_YOUR INSTRUCTIONS:_ Among the records below, find each line that includes the string "Roomy" and copy it.

- Opening Delimiter -

(* ===== verification/FsMap.v ===== *)
(** * The free map and its file

    What [free_map_allocate] and [free_map_release] make of the bitmap in
    memory and of its copy on disk. *)

From S2P Require Import Prelude.
From S2P Require Import Mem.
From S2P Require Import Words.
From S2P Require Import Bitmap.
From S2P Require Import Device.
From S2P Require Import Block.
From S2P Require Import Fs.
From S2P Require Import FsInode.
Local Open Scope Z_scope.

Module FsMap.
Import Mem Words Fs FsInode.

(** ** Words and bytes *)

Lemma words_length ws : length (words_bytes ws) = (4 * length ws)%nat.
Proof. unfold words_bytes. induction ws as [|w ws IH]; [done|]. cbn. unfold words_bytes in IH. rewrite IH. lia. Qed.

Lemma words_in_u ws : Forall (in_u 8) (words_bytes ws).
Proof. unfold words_bytes. induction ws as [|w ws IH]; [constructor|]. rewrite bind_cons. apply Forall_app. split; [apply le32_bytes|done]. Qed.

Lemma words_round ws : Forall (in_u 32) ws -> bytes_words (length ws) (words_bytes ws) = ws.
Proof.
  induction 1 as [|w ws Hw _ IH]; [done|]. unfold words_bytes in *. rewrite bind_cons. cbn [length bytes_words].
  rewrite take_app_length' by done. rewrite drop_app_length' by done. by rewrite IH, le_le32.
Qed.

Lemma byte_cnt_small b : Bitmap.wf b -> Bitmap.byte_cnt (Bitmap.bit_cnt b) = 4 * zlen (Bitmap.bits b) /\ 4 * zlen (Bitmap.bits b) < 2 ^ 31.
Proof.
  intros [Hc Hl _]. unfold Bitmap.byte_cnt. rewrite <- Hl. unfold Bitmap.elem_cnt, Bitmap.ELEM_BITS in Hl.
  rewrite wrapu_small in Hl by (unfold in_u; lia). split; [apply wrapu_small; unfold in_u; zlia|zlia].
Qed.

(** [m'] differs from [m] at most in the sectors [A]. *)
Definition frame (A : Z -> Prop) (m m' : disk_map) : Prop :=
  (forall n, is_Some (m' !! n) <-> is_Some (m !! n)) /\ forall n, ~ A n -> m' !! n = m !! n.

Lemma frame_refl A m : frame A m m.
Proof. done. Qed.

Lemma frame_trans A m1 m2 m3 : frame A m1 m2 -> frame A m2 m3 -> frame A m1 m3.
Proof. intros [D1 F1] [D2 F2]. split; [intros; by rewrite D2, D1|]. intros n Hn. by rewrite F2, F1. Qed.

Lemma frame_mono (A B : Z -> Prop) m m' : (forall n, A n -> B n) -> frame A m m' -> frame B m m'.
Proof. intros H [D F]. split; [done|]. intros n Hn. apply F. auto. Qed.

(** The data sectors of a file. *)
Definition in_extent (start len n : Z) : Prop := start <= n < start + nsec len.

Lemma frame_byte A m m' x : frame A m m' -> ~ A (x / 512) -> byte m' x = byte m x.
Proof. intros [_ F] Hn. unfold byte. by rewrite F. Qed.

Lemma frame_contents A m m' start len : frame A m m' -> (forall n, in_extent start len n -> ~ A n) -> contents m' start len = contents m start len.
Proof. intros F H. apply bytes_ext. intros x Hx. eapply frame_byte; [done|]. apply H. unfold in_extent, nsec. zlia. Qed.

Lemma frame_extent A m m' start len : frame A m m' -> extent m start len -> extent m' start len.
Proof. intros [D _] [? ? H]. split; [done..|]. intros n Hn. apply D. by apply H. Qed.

Section proofs.
Context {dev : Type} `{!Device.Device dev} `{!Device.Allocator} (cur : Z).
Implicit Types (s : state dev) (p : ptr) (i : inode).

(** The open file of the free map: its inode is [i], at address [p]. *)
Record map_file s p i : Prop := MapFile {
  mf_file : exists k, heap s !! free_map_file s = Some (OFile (File p k));
  mf_null : free_map_file s <> NULL;
  mf_inode : heap s !! p = Some (OInode i);
  mf_p : p <> NULL;
  mf_idle : idle i;
  mf_extent : extent (disk s) (data_start i) (data_length i);
  mf_len : data_length i = Bitmap.byte_cnt (Bitmap.bit_cnt (free_map s)) }.

(** The copy on disk is the bitmap in memory. *)
Definition saved s i : Prop := contents (disk s) (data_start i) (data_length i) = words_bytes (Bitmap.bits (free_map s)).

Lemma wp_file_at s f fl Q : heap s !! f = Some (OFile fl) -> Q fl s -> wp (file_at f) Q s.
Proof. intros E HQ. unfold wp, file_at. by rewrite E. Qed.

Lemma stores_wrote_frame s m' s' start len bs : good s -> stores s m' s' -> 0 <= zlen bs <= len -> 0 < zlen bs \/ bs = [] ->
  wrote (disk s) (512 * start) bs m' -> frame (in_extent start len) (disk s) m'.
Proof.
  intros Hg Hs Hl _ Hw. split; [apply Hw|]. intros n Hn. rewrite <- (Z.add_0_r (512 * start)) in Hw.
  eapply (wrote_sectors _ start 0 _ _ len); [by apply good_sized| |done|lia|lia|done].
  rewrite <- (st_disk _ _ _ Hs). apply good_sized, Hs.
Qed.

Lemma bitmap_write_ok s p i :
  good s -> Bitmap.wf (free_map s) -> map_file s p i ->
  wp (bitmap_write (free_map_file s)) (fun ok s' => exists m', stores s m' s' /\
    frame (in_extent (data_start i) (data_length i)) (disk s) m' /\
    (Device.Roomy -> ok = true) /\ (ok = true -> saved s' i)) s.
Proof.
  intros Hg Hb [[k Hf] Hn Hi Hp Hid He Hl]. destruct (byte_cnt_small _ Hb) as [Ec Hc].
  assert (zlen (words_bytes (Bitmap.bits (free_map s))) = data_length i) as Ew by (rewrite words_length; lia).
  unfold bitmap_write. wp_go. rewrite wraps_small by (unfold in_s; lia).
  unfold file_write_at. apply wp_bind. eapply wp_file_at; [done|]. cbn [f_inode].
  eapply wp_mono; [apply (inode_write_at_ok s p i); [done..|lia|lia|apply words_in_u]|].
  intros n s' (m'&Hk&Hr&Hw&Hs'). rewrite <- Hl in *. rewrite Z.add_0_r in Hw.
  assert (full (data_length i) 0 (data_length i) = data_length i) as Ef by (unfold full; destruct He; lia). rewrite Ef in *.
  apply wp_ret. exists m'. split; [done|]. split_and!.
  - eapply stores_wrote_frame; [done..| | |done]; rewrite length_take; [lia|]. destruct (decide (n = 0)) as [->|]; [by right|left; lia].
  - intros ->%Hr. apply Z.eqb_refl.
  - intros ->%Z.eqb_eq. unfold saved. rewrite (st_disk _ _ _ Hs').
    assert (free_map s' = free_map s) as -> by (by rewrite (st_eq _ _ _ Hs')).
    rewrite firstn_all2 in Hw by lia. unfold contents. rewrite (wrote_splice _ _ _ _ _ _ Hw) by lia.
    unfold splice. replace (Z.to_nat _) with 0%nat by lia. rewrite drop_ge by (rewrite bytes_length; lia). by rewrite app_nil_r.
Qed.

(** ** Allocation and release *)

Definition map_known s : Prop := free_map_file s = NULL \/ exists p i, map_file s p i.
Definition map_sectors s (n : Z) : Prop := exists p i, map_file s p i /\ in_extent (data_start i) (data_length i) n.

Lemma map_file_unique s p i p' i' : map_file s p i -> map_file s p' i' -> p' = p /\ i' = i.
Proof. intros [[k Hf] _ Hi _ _ _ _] [[k' Hf'] _ Hi' _ _ _ _]. rewrite Hf in Hf'. simplify_eq. done. Qed.

(** What matters for the map file besides the map itself. *)
Lemma map_file_ext s s' p i : heap s' = heap s -> free_map_file s' = free_map_file s ->
  Bitmap.bit_cnt (free_map s') = Bitmap.bit_cnt (free_map s) -> (forall n, is_Some (disk s' !! n) <-> is_Some (disk s !! n)) ->
  map_file s p i -> map_file s' p i.
Proof.
  intros Eh Ef Eb Ed [Hf Hn Hi Hp Hid [? ? He] Hl]. split; rewrite ?Eh, ?Ef, ?Eb; try done.
  split; [done..|]. intros n Hn'. apply Ed. by apply He.
Qed.

(** The same with other objects changed. *)
Lemma map_file_heap s s' p i : heap s' !! free_map_file s = heap s !! free_map_file s -> heap s' !! p = heap s !! p ->
  free_map_file s' = free_map_file s -> Bitmap.bit_cnt (free_map s') = Bitmap.bit_cnt (free_map s) ->
  (forall n, is_Some (disk s' !! n) <-> is_Some (disk s !! n)) -> map_file s p i -> map_file s' p i.
Proof.
  intros Eh Ep Ef Eb Ed [Hf Hn Hi Hp Hid [? ? He] Hl]. split; rewrite ?Ef, ?Eb, ?Eh, ?Ep; try done.
  split; [done..|]. intros n Hn'. apply Ed. by apply He.
Qed.

Lemma wp_map_acquire s Q : free_map_lock s = None -> Q tt (set_free_map_lock (Some cur) s) -> wp (on_free_map_lock (lock_acquire cur)) Q s.
Proof. intros E HQ. apply wp_zoom. rewrite E. by apply wp_lock_acquire. Qed.

Lemma wp_map_release s Q : free_map_lock s = Some cur -> Q tt (set_free_map_lock None s) -> wp (on_free_map_lock (lock_release cur)) Q s.
Proof. intros E HQ. apply wp_zoom. rewrite E. by apply wp_lock_release. Qed.

(** The lock is given up again. *)
Lemma stores_map_lock s b m s2 : free_map_lock s = None -> stores (set_map b (set_free_map_lock (Some cur) s)) m s2 ->
  free_map_lock s2 = Some cur /\ stores (set_map b s) m (set_free_map_lock None s2).
Proof.
  intros El [E G D Z]. rewrite E. split; [done|]. destruct s; cbn in *. subst. split; [|done..]. done.
Qed.

Lemma stores_set_map s m s' b' : stores s m s' -> stores (set_map b' s) m (set_map b' s').
Proof. intros [E G D Z]. rewrite E. split; done. Qed.

(** A run of free sectors was taken, or nothing was. *)
Definition no_run (b : Bitmap.bitmap) cnt : Prop :=
  forall k, 0 <= k -> k + cnt <= Bitmap.bit_cnt b -> ~ Bitmap.group b false k cnt.
Definition allocated (b : Bitmap.bitmap) cnt (r : option Z) b' : Prop :=
  match r with
  | Some n => 0 <= n /\ n + cnt <= Bitmap.bit_cnt b /\ Bitmap.group b false n cnt /\ Bitmap.group_set b n cnt true b'
  | None => Bitmap.wf b' /\ Bitmap.bit_cnt b' = Bitmap.bit_cnt b /\
      (forall j, 0 <= j -> Bitmap.bit b' j = Bitmap.bit b j) /\ (Device.Roomy -> b' = b /\ no_run b cnt)
  end.

Lemma free_map_allocate_ok s cnt :
  good s -> Bitmap.wf (free_map s) -> free_map_lock s = None -> map_known s -> 0 <= cnt ->
  wp (free_map_allocate cur cnt) (fun r s' => exists b' m', stores (set_map b' s) m' s' /\ allocated (free_map s) cnt r b' /\
    frame (map_sectors s) (disk s) m' /\
    (forall p i, map_file s p i -> is_Some r -> saved s' i) /\ (r = None -> Device.Roomy -> m' = disk s)) s.
Proof.
  intros Hg Hb Hl Hk Hc. unfold free_map_allocate. apply wp_bind, wp_map_acquire; [done|].
  set (s0 := set_free_map_lock (Some cur) s). assert (stores (set_map (free_map s) s0) (disk s) s0) as Hs0 by (split; done).
  destruct (Bitmap.scan_and_flip_eq (free_map s) 0 cnt false Hb) as (idx&b1&Esf&Hsf); [split; [lia|apply Hb]|done|].
  apply wp_bind, wp_zoom. change (free_map s0) with (free_map s). unfold wp at 1. rewrite Esf. clear Esf. apply wp_bind, wp_gets.
  change (free_map_file (set_map b1 s0)) with (free_map_file s).
  assert (forall r sec b' m' s2, stores (set_map b' s0) m' s2 -> allocated (free_map s) cnt r b' -> frame (map_sectors s) (disk s) m' ->
    (forall p i, map_file s p i -> is_Some r -> saved s2 i) -> (r = None -> Device.Roomy -> m' = disk s) ->
    r = (if negb (sec =? Bitmap.BITMAP_ERROR) then Some sec else None) ->
    wp (do! on_free_map_lock (lock_release cur) in ret (if negb (sec =? Bitmap.BITMAP_ERROR) then Some sec else None))
      (fun r s' => exists b' m', stores (set_map b' s) m' s' /\ allocated (free_map s) cnt r b' /\ frame (map_sectors s) (disk s) m' /\
        (forall p i, map_file s p i -> is_Some r -> saved s' i) /\ (r = None -> Device.Roomy -> m' = disk s)) s2) as Hend.
  { intros r sec b' m' s2 Hs2 Ha Hf Hsv Hro Er. destruct (stores_map_lock _ _ _ _ Hl Hs2) as [El2 Hs2'].
    apply wp_bind, wp_map_release; [done|]. apply wp_ret. exists b', m'. rewrite <- Er. done. }
  destruct Hsf as [(Hne&Hi0&Hi1&Hgr&_&Hset)|(->&->&Hno)].
  2: { cbn [negb andb Z.eqb Pos.eqb]. rewrite Z.eqb_refl. cbn [negb andb]. apply wp_bind, wp_ret.
       eapply (Hend None); [exact Hs0| |apply frame_refl|by intros ? ? ? []|done|by rewrite Z.eqb_refl]. cbn. done. }
  rewrite (proj2 (Z.eqb_neq _ _) Hne). cbn [negb andb].
  destruct (Z.eqb_spec (free_map_file s) NULL) as [En|En]; cbn [negb].
  { apply wp_bind, wp_ret. eapply (Hend (Some idx)); [by apply (stores_set_map _ _ _ b1) in Hs0|done|apply frame_refl| |done|by rewrite (proj2 (Z.eqb_neq _ _) Hne)].
    intros p i []. done. }
  destruct Hk as [?|(p&i&Hm)]; [done|]. destruct Hset as (Hwf1&Hcnt1&Hbits1).
  assert (map_file (set_map b1 s0) p i) as Hm1 by (eapply map_file_ext; [..|exact Hm]; done).
  apply wp_bind, wp_bind. eapply wp_mono; [by apply (bitmap_write_ok (set_map b1 s0) p i)|]. intros ok s2 (m'&Hs2&Hf&Hr&Hsv).
  change (disk (set_map b1 s0)) with (disk s) in Hf.
  assert (frame (map_sectors s) (disk s) m') as Hf' by (eapply frame_mono; [|done]; intros n Hn; by exists p, i).
  destruct ok; cbn [negb].
  - apply wp_ret. eapply (Hend (Some idx)); [exact Hs2|done|done| |done|by rewrite (proj2 (Z.eqb_neq _ _) Hne)].
    intros p' i' Hm' _. destruct (map_file_unique _ _ _ _ _ Hm Hm') as [-> ->]. by apply Hsv.
  - apply wp_bind, wp_zoom. assert (free_map s2 = b1) as -> by (by rewrite (st_eq _ _ _ Hs2)).
    eapply wp_mono; [apply Bitmap.wp_bitmap_set_multiple; [done|lia|lia|lia]|]. intros _ b2 (Hwf2&Hcnt2&Hbits2). apply wp_ret.
    eapply (Hend None); [by apply (stores_set_map _ _ _ b2) in Hs2| |done|by intros ? ? ? []|by intros _ ?%Hr|by rewrite Z.eqb_refl].
    cbn. split_and!; [done|lia| |by intros ?%Hr]. intros j Hj. rewrite Hbits2, Hbits1 by done.
    destruct ((idx <=? j) && (j <? idx + cnt)) eqn:E; [|done]. symmetry. apply Hgr. lia.
Qed.

Lemma free_map_release_ok s p i sec cnt :
  good s -> Bitmap.wf (free_map s) -> free_map_lock s = None -> map_file s p i ->
  0 <= sec -> 0 <= cnt -> sec + cnt <= Bitmap.bit_cnt (free_map s) -> Bitmap.group (free_map s) true sec cnt ->
  wp (free_map_release cur sec cnt) (fun _ s' => exists b' m', stores (set_map b' s) m' s' /\
    Bitmap.group_set (free_map s) sec cnt false b' /\ frame (map_sectors s) (disk s) m' /\ (Device.Roomy -> saved s' i)) s.
Proof.
  intros Hg Hb Hl Hm Hsec Hc Hn Hgr. unfold free_map_release. apply wp_bind, wp_map_acquire; [done|].
  set (s0 := set_free_map_lock (Some cur) s). assert (stores (set_map (free_map s) s0) (disk s) s0) as Hs0 by (split; done).
  apply wp_bind, wp_zoom. change (free_map s0) with (free_map s). unfold Bitmap.bitmap_all.
  destruct (Bitmap.bitmap_contains_eq (free_map s) sec cnt false Hb Hsec Hc Hn) as (r&Er&Hr).
  assert (r = false) as -> by (destruct r; [|done]; destruct Hr as (j&Hj&Ej); by rewrite (Hgr j Hj) in Ej).
  apply wp_bind. unfold wp at 1. rewrite Er. apply wp_ret. apply wp_bind, wp_assert. split; [done|].
  apply wp_bind, wp_zoom. cbn [free_map set_map]. eapply wp_mono; [by apply Bitmap.wp_bitmap_set_multiple|]. intros [] b' Hset.
  pose proof Hset as (Hwf'&Hcnt'&_). wp_go.
  assert (map_file (set_map b' (set_map (free_map s) s0)) p i) as Hm1 by (eapply map_file_ext; [..|exact Hm]; done).
  eapply wp_mono; [by apply (bitmap_write_ok (set_map b' (set_map (free_map s) s0)) p i)|]. intros ok s2 (m'&Hs2&Hf&Hrm&Hsv).
  destruct (stores_map_lock s b' m' s2 Hl Hs2) as [El2 Hs2']. apply wp_map_release; [done|].
  exists b', m'. split_and!; [done|done| |by intros ?%Hrm%Hsv]. eapply frame_mono; [|done]. intros n ?. by exists p, i.
Qed.
End proofs.
End FsMap.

- Closing Delimiter -

_SOLVED EXERCISE:_
    (Device.Roomy -> ok = true) /\ (ok = true -> saved s' i)) s.
      (forall j, 0 <= j -> Bitmap.bit b' j = Bitmap.bit b j) /\ (Device.Roomy -> b' = b /\ no_run b cnt)
    (forall p i, map_file s p i -> is_Some r -> saved s' i) /\ (r = None -> Device.Roomy -> m' = disk s)) s.
    (forall p i, map_file s p i -> is_Some r -> saved s2 i) -> (r = None -> Device.Roomy -> m' = disk s) ->
        (forall p i, map_file s p i -> is_Some r -> saved s' i) /\ (r = None -> Device.Roomy -> m' = disk s)) s2) as Hend.
    Bitmap.group_set (free_map s) sec cnt false b' /\ frame (map_sectors s) (disk s) m' /\ (Device.Roomy -> saved s' i)) s.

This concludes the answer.